While observability is a relatively new buzzword, the concept has been around for decades. “The term observability dates back over six decades to 1960 and has its roots in engineering and mathematical applications,” he explains. “Observability was defined as a ‘measure of how well internal states of a system can be inferred from knowledge of its external outputs.’ ”

In other words, observability tools seek clues to network health much as doctors diagnose illnesses by looking for symptoms that point to internal issues. Radke notes the market has three pillars: infrastructure monitoring (why is the network so slow?); application-performance management (what’s up with my apps?); and log management and telemetry (why are we getting errors and service tickets?). “Having visibility into these three components allows organizations to identify service issues, and isolate them, whether it is an infrastructure or application issue, and remediate,” he writes.

In an interview, Radke says he has been getting questions from the buy side about whether the market is big enough to support the heady growth rates of leading players. He’s convinced that the opportunity is substantial, at an estimated $55 billion in 2025, about triple the forecast from Gartner. He thinks some estimates rely too heavily on revenue from legacy on-premise tools providers, rather than anticipating the growing adoption of cloud-based applications.

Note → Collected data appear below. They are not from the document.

(* ===== verification/PanicPurge.v ===== *)
(** * Panic purge (internal/controllers/security_controller.go)

    The keys of the vault sessions are wiped, downloads cancelled, every file
    below the store, the thumbnails and the temporary directories
    overwritten and unlinked, the empty directories pruned, the tables
    emptied and the upload sessions dropped.  Directories are a set of paths
    beside the files; every file operation may fail, per path. *)

From S2P Require Import Prelude GoStrings FileSys CryptoPrims CAS PoW UploadSession VaultTree Auth UploadCtrl DownloadTasks.

#[local] Open Scope string_scope.
#[local] Open Scope list_scope.
#[local] Open Scope Z_scope.

(** ** Shredding *)

(** What the operating system answers for each path: whether it opens for
    writing, stats, truncates and unlinks, and [Some n] if a write fails
    once [n] bytes are written; [noise] are the random bytes. *)
Record shred_env := mkShred {
  sh_open : string -> bool;
  sh_stat : string -> bool;
  sh_fails : string -> option Z;
  sh_truncate : string -> bool;
  sh_remove : string -> bool;
  noise : string -> Z -> Z
}.

(** [toWrite] random bytes at [written]. *)
Definition noise_at (e : shred_env) (path : string) (written toWrite : Z) : bytes :=
  map (fun i => noise e path (written + Z.of_nat i)) (seq 0 (Z.to_nat toWrite)).

(** How much of a write reaches the file. *)
Definition accepted (e : shred_env) (path : string) (written toWrite : Z) : Z :=
  match sh_fails e path with
  | Some k => Z.max 0 (Z.min toWrite (k - written))
  | None => toWrite
  end.

(** The overwriting loop; [buf] is the length of the buffer. *)
Fixpoint overwrite (fuel : nat) (e : shred_env) (path : string) (buf written size : Z) (data : bytes) : bytes :=
  match fuel with
  | O => data
  | S f =>
      if written <? size then
        let toWrite := if size - written <? buf then size - written else buf in
        let n := accepted e path written toWrite in
        let data' := ztake written data ++ noise_at e path written n ++ zdrop (written + n) data in
        if (n <? toWrite) || (n <=? 0) then data'
        else overwrite f e path buf (written + n) size data'
      else data
  end.

Definition unlink (e : shred_env) (path : string) (f : FS) : FS :=
  if sh_remove e path then delete path f else f.

Definition shredFile (e : shred_env) (buf : Z) (path : string) (f : FS) : FS :=
  match f !! path with
  | None => f
  | Some x =>
      if negb (sh_open e path) || negb (sh_stat e path) then unlink e path f
      else
        let data := overwrite (S (length (f_data x))) e path buf 0 (zlen (f_data x)) (f_data x) in
        let data := if sh_truncate e path then [] else data in
        unlink e path (<[path := mkFile data (f_mtime x)]> f)
  end.

(** ** Walking a directory *)

(** [p] lies below [root]. *)
Definition below (root p : string) : bool := HasPrefix p (root +:+ String slash "").

(** The files a walk of [root] meets; the order is of no consequence. *)
Definition walk_files (f : FS) (root : string) : list string :=
  List.filter (fun p => below root p || String.eqb p root) (map_to_list f).*1.

Definition shredDirectoryFiles (e : shred_env) (buf : Z) (root : string) (f : FS) : FS :=
  if String.eqb root "" then f
  else foldl (fun f p => shredFile e buf p f) f (walk_files f root).

(** A directory with neither a file nor a directory in it. *)
Definition empty_dir (f : FS) (dirs : gset string) (d : string) : bool :=
  forallb (fun p => negb (below d p)) (map_to_list f).*1 && forallb (fun p => negb (below d p)) (elements dirs).

Definition longer (a b : string) : Prop := (String.length b <= String.length a)%nat.

#[export] Instance longer_dec : RelDecision longer.
Proof. intros a b. unfold longer. apply _. Defined.

(** [os.Remove] of a directory succeeds only when it is empty. *)
Definition remove_dir (e : shred_env) (f : FS) (dirs : gset string) (d : string) : gset string :=
  if sh_remove e d && empty_dir f dirs d then dirs ∖ {[d]} else dirs.

Definition pruneEmptyDirs (e : shred_env) (f : FS) (root : string) (dirs : gset string) : gset string :=
  if String.eqb root "" then dirs
  else foldl (remove_dir e f) dirs (merge_sort longer (List.filter (below root) (elements dirs))).

(** ** The handler *)

(** The controllers share the store, its files and the tables: they are in
    [pg_uc]; the download manager adds its tasks and directory. *)
Record purge_state := mkPurge {
  pg_vault : SessionStore;
  pg_uc : uc_state;
  pg_dlTmp : string;
  pg_objs : gmap nat DownloadTask;
  pg_tasks : gmap string nat;
  pg_dirs : gset string;
  pg_TmpDir : string
}.

(** The request and what the world answers during it: the cookie, the clock,
    the verification of the password, the scrubbing of keys, and whether
    the two statements succeed. *)
Record purge_env := mkPEnv {
  pe_now : Z;
  pe_cookie : option string;
  pe_rand : bytes;
  pe_mockFn : option (string -> option bytes);
  pe_users : option (gmap Z user_row);
  pe_scrub : key_ref -> bytes;
  pe_shred : shred_env;
  pe_delete_files : bool;
  pe_delete_folders : bool;
  pe_os : os_env
}.

Definition with_files (st : purge_state) (f : FS) (dirs : gset string) : purge_state :=
  mkPurge (pg_vault st) (set_fs (pg_uc st) f) (pg_dlTmp st) (pg_objs st) (pg_tasks st) dirs (pg_TmpDir st).

Definition with_uc (st : purge_state) (u : uc_state) : purge_state :=
  mkPurge (pg_vault st) u (pg_dlTmp st) (pg_objs st) (pg_tasks st) (pg_dirs st) (pg_TmpDir st).

(** [shredDirectoryFiles(root, chunk)] followed by [pruneEmptyDirs(root)]. *)
Definition purge_dir (e : purge_env) (root : string) (st : purge_state) : purge_state :=
  let f := shredDirectoryFiles (pe_shred e) (1024 * 1024) root (fs (pg_uc st)) in
  with_files st f (pruneEmptyDirs (pe_shred e) f root (pg_dirs st)).

(** DELETE FROM files; DELETE FROM folders WHERE id NOT IN ('f1', 'f2', 'f3'),
    with the cascades of the latter. *)
Definition delete_all_files (ok : bool) (d : database) : database :=
  if ok then mkDB (folders d) [] else d.

Definition system_ids : list string := ["f1"; "f2"; "f3"].

Definition doomed_folders (d : database) : gset string :=
  let links := query_links (folders d) in
  let ids := List.filter (fun i => negb (bool_decide (i ∈ system_ids))) (folders d).*1 in
  fst (bfs (length ids + bfs_fuel links) (childrenMap links) (list_to_set ids) ids ids).

Definition delete_user_folders (ok : bool) (d : database) : database :=
  if ok then
    let gone := doomed_folders d in
    mkDB (List.filter (fun r => negb (bool_decide (fst r ∈ gone))) (folders d))
      (List.filter (fun r => negb (match fr_folder r with Some x => bool_decide (x ∈ gone) | None => false end))
         (files d))
  else d.

Section Panic.
Context `{CryptoPrims} `{MetaCodec}.

Definition authenticate (e : purge_env) (s : SessionStore) (password : string) : SessionStore * bool :=
  match pe_cookie e with
  | Some v => if HasKey (pe_now e) s v then (s, true)
              else if String.eqb password "" then (s, false)
              else VerifyMasterPassword (pe_now e) (pe_rand e) (pe_mockFn e) (pe_users e) s password
  | None => if String.eqb password "" then (s, false)
            else VerifyMasterPassword (pe_now e) (pe_rand e) (pe_mockFn e) (pe_users e) s password
  end.

(** Step 2: the tasks. *)
Definition cancel_downloads (e : purge_env) (st : purge_state) : purge_state :=
  let d := CancelAllTasks (pe_now e)
             (mkDM (pg_dlTmp st) (Cas (pg_uc st)) (DB (pg_uc st)) (fs (pg_uc st)) (pg_objs st) (pg_tasks st)) in
  mkPurge (pg_vault st) (pg_uc st) (pg_dlTmp st) (dm_objs d) (dm_tasks d) (pg_dirs st) (pg_TmpDir st).

(** Step 3: the store. *)
Definition purge_store (e : purge_env) (st : purge_state) : purge_state :=
  if String.eqb (BaseDir (Cas (pg_uc st))) "" then st
  else
    let st1 := purge_dir e (BaseDir (Cas (pg_uc st))) st in
    with_uc st1 (set_cas (pg_uc st1) (ClearCache (Cas (pg_uc st1))) (fs (pg_uc st1))).

(** Step 4: the tables and the cache of vault folders. *)
Definition purge_tables (e : purge_env) (st : purge_state) : purge_state :=
  let u := pg_uc st in
  let db := (fun d => delete_user_folders (pe_delete_folders e) (delete_all_files (pe_delete_files e) d)) <$> DB u in
  with_uc st (mkUC (SessionMgr u) (Cas u) (fs u) (powStore u) (completedSessions u) db
                (InvalidateVaultCache <$> FileCtrl u) (published u)).

(** Steps 5 and 6: thumbnails and temporary directories. *)
Definition purge_temps (e : purge_env) (st : purge_state) : purge_state :=
  let st1 := purge_dir e "storage/thumbnails" st in
  let st2 := if String.eqb (pg_TmpDir st1) "" then st1 else purge_dir e (pg_TmpDir st1) st1 in
  if String.eqb (pg_dlTmp st2) "" || String.eqb (pg_dlTmp st2) (pg_TmpDir st2) then st2
  else purge_dir e (pg_dlTmp st2) st2.

(** Step 7: the upload sessions; the manager is purged twice. *)
Definition purge_sessions (e : purge_env) (st : purge_state) : purge_state :=
  let u := pg_uc st in
  let '(sm, f, _) := PurgeAll (pe_os e) (SessionMgr u) (fs u) in
  with_uc st (PurgeAllSessions (pe_os e) (set_sm u sm f)).

Definition PanicPurge (e : purge_env) (st : purge_state) (password : string) : purge_state * resp :=
  let '(s, authenticated) := authenticate e (pg_vault st) password in
  let st := mkPurge s (pg_uc st) (pg_dlTmp st) (pg_objs st) (pg_tasks st) (pg_dirs st) (pg_TmpDir st) in
  if negb authenticated then
    (st, http_error 401 "Authentication failed. Master password or active vault session required for panic purge.")
  else
    let st := mkPurge (Purge (pe_scrub e) s) (pg_uc st) (pg_dlTmp st) (pg_objs st) (pg_tasks st) (pg_dirs st)
                (pg_TmpDir st) in
    (purge_sessions e (purge_temps e (purge_tables e (purge_store e (cancel_downloads e st)))),
     mkResp 200 [("status", JStr "purged");
                 ("message", JStr "Vault permanently shredded and database synchronized.")]).

End Panic.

Radke is particularly keen on Datadog, which provides both infrastructure management and application-performance monitoring tools, ranking it as one of his favorite overall enterprise software stocks. The stock isn’t cheap. Datadog shares trade for 28 times estimated 2022 sales, and profits are too small for the price/earnings ratio to be meaningful. But he sees “durable growth powered by continued robust new customer additions, and multiproduct strength,” and contends that the premium valuation reflects a combination of premium growth, improving profitability, and potential for upside to consensus estimates.

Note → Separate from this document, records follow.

(** Two addresses agree on the masked bits exactly when they agree as numbers
    without the low bits. *)
Lemma masked_eq a b ones :
  Forall is_byte a -> Forall is_byte b -> length a = length b -> 0 <= ones <= 8 * zlen a ->
  masked a (CIDRMask ones (length a)) = masked b (CIDRMask ones (length a)) <->
  be_get a / 2 ^ (8 * zlen a - ones) = be_get b / 2 ^ (8 * zlen a - ones).
Proof.
  intros Ha. revert b ones. induction Ha as [|x a Hx Ha IH]; intros b ones Hb Hl Ho.
  { by destruct b. }
  destruct b as [|y b]; [done|]. injection Hl as Hl. apply Forall_cons in Hb as [Hy Hb].
  cbn [length]. rewrite CIDRMask_S, !be_get_cons. change (masked (x :: a) (?m :: ?ms)) with (Z.land x m :: masked a ms).
  change (masked (y :: b) (?m :: ?ms)) with (Z.land y m :: masked b ms).
  assert (zlen b = zlen a) as Hlz by (unfold zlen; congruence). rewrite zlen_cons in *. rewrite Hlz.
  pose proof (zlen_nonneg a) as Hna. pose proof (be_get_bound a Ha) as Hva. pose proof (be_get_bound b Hb) as Hvb.
  rewrite Hlz in Hvb. rewrite pow256 in * by done.
  specialize (IH b (ones - 8) Hb Hl). set (l := zlen a) in *.
  set (v := be_get a) in *. set (w := be_get b) in *. clearbody v w.
  destruct (Z.le_gt_cases ones 8) as [Hsmall|Hbig].
  - rewrite masked_none, (Hl : length a = length b), masked_none by lia.
    replace (Z.max 0 (Z.min 8 ones)) with ones by lia.
    replace (8 * (1 + l) - ones) with (8 * l + (8 - ones)) by lia.
    assert (forall z u, 0 <= u < 2 ^ (8 * l) ->
      (z * 2 ^ (8 * l) + u) / 2 ^ (8 * l + (8 - ones)) = z / 2 ^ (8 - ones)) as Hd.
    { intros z u Hu. rewrite Z.pow_add_r, <- Z.div_div by lia. f_equal.
      rewrite Z.div_add_l by lia. rewrite (Z.div_small u) by lia. lia. }
    rewrite !Hd by done. rewrite <- (land_top_eq x y ones) by (done || lia).
    split; [by intros [= ->]|by intros ->].
  - replace (Z.max 0 (Z.min 8 ones)) with 8 by lia.
    replace (8 * (1 + l) - ones) with (8 * l - (ones - 8)) by lia. set (e := 8 * l - (ones - 8)) in *.
    assert (forall z u, (z * 2 ^ (8 * l) + u) / 2 ^ e = z * 2 ^ (8 * l - e) + u / 2 ^ e) as Hd.
    { intros z u. replace (8 * l) with (8 * l - e + e) at 1 by lia. rewrite Z.pow_add_r, Z.mul_assoc by lia.
      apply Z.div_add_l. lia. }
    assert (forall u, 0 <= u < 2 ^ (8 * l) -> 0 <= u / 2 ^ e < 2 ^ (8 * l - e)) as Hb2.
    { intros u Hu. split; [apply Z.div_pos; lia|]. apply Z.div_lt_upper_bound; [lia|].
      rewrite <- Z.pow_add_r by lia. replace (e + (8 * l - e)) with (8 * l) by lia. apply Hu. }
    rewrite !Hd. pose proof (Hb2 v Hva). pose proof (Hb2 w Hvb).
    pose proof (land_top_eq x y 8 Hx Hy ltac:(lia)) as Htop. rewrite !Z.div_1_r in Htop. split.
    + intros Heq. apply (f_equal (fun l => (head l, tail l))) in Heq. cbn in Heq. injection Heq as Hhd Htl.
      apply Htop in Hhd as ->. f_equal. apply IH; [lia|by rewrite ?Hvw].
    + intros Heq. destruct (Z.div_mod_unique (2 ^ (8 * l - e)) x y (v / 2 ^ e) (w / 2 ^ e)) as [-> Hvw];
        [by left|by left|by rewrite !(Z.mul_comm (2 ^ (8 * l - e)))|]. f_equal. apply IH; [lia|by rewrite ?Hvw].
Qed.
Lemma files_to_stream_spec e t user root flds :
  safe_segment root = true -> Forall (fun fld => under root (ft_relPath fld)) flds ->
  map en_file (files_to_stream e t user flds) =
    concat (map (fun fld => map sf_row (file_rows e t user (ft_id fld))) flds) /\
  Forall (fun it => under root (en_relPath it)) (files_to_stream e t user flds) /\
  Forall (entry_in e t user flds) (files_to_stream e t user flds).
Proof.
  intros Hr Hall. unfold files_to_stream. by destruct (place_all e t user root flds ∅ [] Hr Hall) as (s & n & -> & ? & ? & ?).
Qed.

Lemma write_dirs_in e flds acc z :
  z ∈ fst (write_dirs e flds acc) -> z ∈ acc \/ exists fld, fld ∈ flds /\ z = dir_entry e fld.
Proof.
  revert acc. induction flds as [|fld flds IH]; intros acc; cbn; [by left|].
  destruct (create_ok e _); [|by left]. intros [[Hz| ->%list_elem_of_singleton]%elem_of_app|(g & Hg & ->)]%IH.
  - by left.
  - right. exists fld. split; [by left|done].
  - right. exists g. split; [by right|done].
Qed.

Lemma write_dirs_ok e flds acc :
  (forall n, create_ok e n = true) -> write_dirs e flds acc = (acc ++ map (dir_entry e) flds, true).
Proof.
  intros Hok. revert acc. induction flds as [|fld flds IH]; intros acc; cbn; [by rewrite app_nil_r|].
  rewrite Hok, IH, <- app_assoc. done.
Qed.

Section ZipFacts.
Context `{CryptoPrims}.

Lemma stream_files_in e st isVault vk n items acc z :
  z ∈ fst (stream_files e st isVault vk n items acc) ->
  z ∈ acc \/ exists it, it ∈ items /\ z = file_entry e st isVault vk it.
Proof.
  revert n acc. induction items as [|it items IH]; intros n acc; cbn; [by left|].
  destruct (client_gone e n); [by left|]. destruct (create_ok e _).
  - intros [[Hz| ->%list_elem_of_singleton]%elem_of_app|(g & Hg & ->)]%IH; [by left| |].
    + right. exists it. split; [by left|done].
    + right. exists g. split; [by right|done].
  - intros [Hz|(g & Hg & ->)]%IH; [by left|]. right. exists g. split; [by right|done].
Qed.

He also likes Dynatrace for its position in application monitoring for large enterprises, and he’s keen on Elastic’s combination of observability tools and search software. He’s less excited about Splunk, a company I’ve written about that has been hampered by an ongoing business-model transition that is crimping financial results. But all four will benefit if IT spending follows the script and picks up in the second half.

Apple (AAPL) shares hit a record last week, pushing its market cap to an astounding $2.4 trillion. It was the stock’s first new high since January, reflecting growing anticipation of June-quarter financial results, now two weeks away, and the fall launch of iPhone 13.

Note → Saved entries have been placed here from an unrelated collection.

Lemma Base_no_slash s : s <> "" -> Base s = "/" \/ no_slash (Base s) = true.
Proof.
  intros Hs. unfold Base. rewrite (proj2 (String.eqb_neq _ _) Hs).
  assert (Forall (fun x => no_slash x = true) (split_on slash s)) as Hall.
  { clear. induction s as [|a s IH]; [by repeat constructor|]. cbn. destruct (Ascii.eqb a slash) eqn:Ha; [by constructor|].
    destruct IH as [|x l Hx Hl]; [repeat constructor; unfold no_slash, without; cbn; by rewrite Ha|].
    constructor; [|done]. unfold no_slash, without in *. cbn. by rewrite Ha, Hx. }
  destruct (List.filter _ (split_on slash s)) as [|x l] eqn:Hf; [by left|right]. rewrite <- Hf.
  apply forallb_filter_last; [|done]. apply Forall_forall. intros y Hy. apply list_elem_of_In, List.filter_In in Hy as [Hy _].
  rewrite Forall_forall in Hall. by apply Hall, list_elem_of_In.
Qed.

(** The characters CleanFilename takes out. *)
Definition forbidden : list Ascii.ascii := [ascii_of_byte 34; "'"; "/"; "\"; carriage_return; newline]%char.

Lemma without_replace c b s : without c b = true -> without c (replace_char c b s) = true.
Proof.
  intros Hb. apply forallb_replace; [|done]. intros a. destruct (Ascii.eqb_spec a c) as [->|]; [by right|by left].
Qed.

Lemma forallb_trim_blanks p s : string_forallb p s = true -> string_forallb p (trim_blanks s) = true.
Proof.
  induction s as [|a s IH]; [done|]. cbn. intros [Ha Hs]%andb_true_iff. specialize (IH Hs).
  destruct (trim_blanks s) as [|b r]; [|cbn [string_forallb] in *; by rewrite Ha, IH].
  destruct (_ || _); [done|]. cbn. by rewrite Ha.
Qed.

(** the clean name of a download.  The name is the fallback, or it has no
    quote, no slash or backslash and no line break.  It may still be ".." or
    empty: blanks are cut off only after the name was tested. *)
Theorem clean_filename_safe name fallback :
  (CleanFilename name fallback = fallback_name fallback \/
   Forall (fun c => without c (CleanFilename name fallback) = true) forbidden) /\
  CleanFilename (".." +:+ String (ascii_of_byte 9) "/") fallback = ".." /\
  CleanFilename ("a/" +:+ String (ascii_of_byte 9) "/") fallback = "".
Proof.
  split; [|by split]. unfold CleanFilename. destruct (is_one_of _ _); [by left|].
  set (c1 := replace_char (ascii_of_byte 34) "_" _). set (c2 := replace_char "'" "_" c1). set (c3 := replace_char "/" "_" c2).
  set (c4 := replace_char "\" "_" c3). set (c5 := replace_char carriage_return "" c4).
  destruct (only_dots _); [by left|right].
  assert (forall c, without c "_" = true -> without c c1 = true -> without c (trim_blanks (replace_char newline "" c5)) = true) as H1.
  { intros c Hc H1. unfold without. apply forallb_trim_blanks. unfold c5, c4, c3, c2. by do 5 (apply forallb_replace_keep; [done|]). }
  unfold forbidden. rewrite !Forall_cons. split_and!; [..|constructor]; unfold without; apply forallb_trim_blanks.
  - unfold c5, c4, c3, c2. do 5 (apply forallb_replace_keep; [done|]). by apply without_replace.
  - unfold c5, c4, c3. do 4 (apply forallb_replace_keep; [done|]). by apply without_replace.
  - unfold c5, c4. do 3 (apply forallb_replace_keep; [done|]). by apply without_replace.
  - unfold c5. do 2 (apply forallb_replace_keep; [done|]). by apply without_replace.
  - apply forallb_replace_keep; [done|]. by apply without_replace.
  - by apply without_replace.
Qed.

In the March quarter, hardware sparkled—sales were up 66% for iPhones, 70% for Macs, and 79% for iPads—overshadowing 27% growth in services. That segment includes commissions generated from the App Store, where it sells programs for iPhones and other devices; revenue from streaming services like Apple Music and Apple TV+; and other services like Apple Care and iCloud.

There’s growing risk to Apple’s role as a gatekeeper and toll taker for app distribution. Last week, a group of state attorneys general sued Google over its control of the Android Play Store. Similar litigation against Apple seems inevitable. And as Cowen Washington Research Group analyst Paul Gallant asserts, new rules for app stores from the Federal Trade Commission, now led by Lina Khan, are likely.

How much risk is there? Services were 16% of revenue in the latest six months. Apple said recently that the “app store ecosystem” generated $643 billion in revenue in 2020, about 90% outside the store itself (booking rides on Uber, say, or buying goods on Amazon). That implies $64 billion of activity via the store. If you use the 30% maximum commission, that’s some $20 billion in revenue, a little over a third of the $57 billion in calendar-2020 services revenue. That’s consistent with app tracker Sensor Tower, which estimates Apple’s 2020 take from the store at $21.7 billion. (For Google, it says it’s $11.6 billion.)

That means about 7% of Apple revenue is at risk if the App Store is regulated. But a reduced fee seems the likeliest scenario, so the true risk is probably smaller. Apple’s vulnerability is real, but modest. Investors seem unconcerned.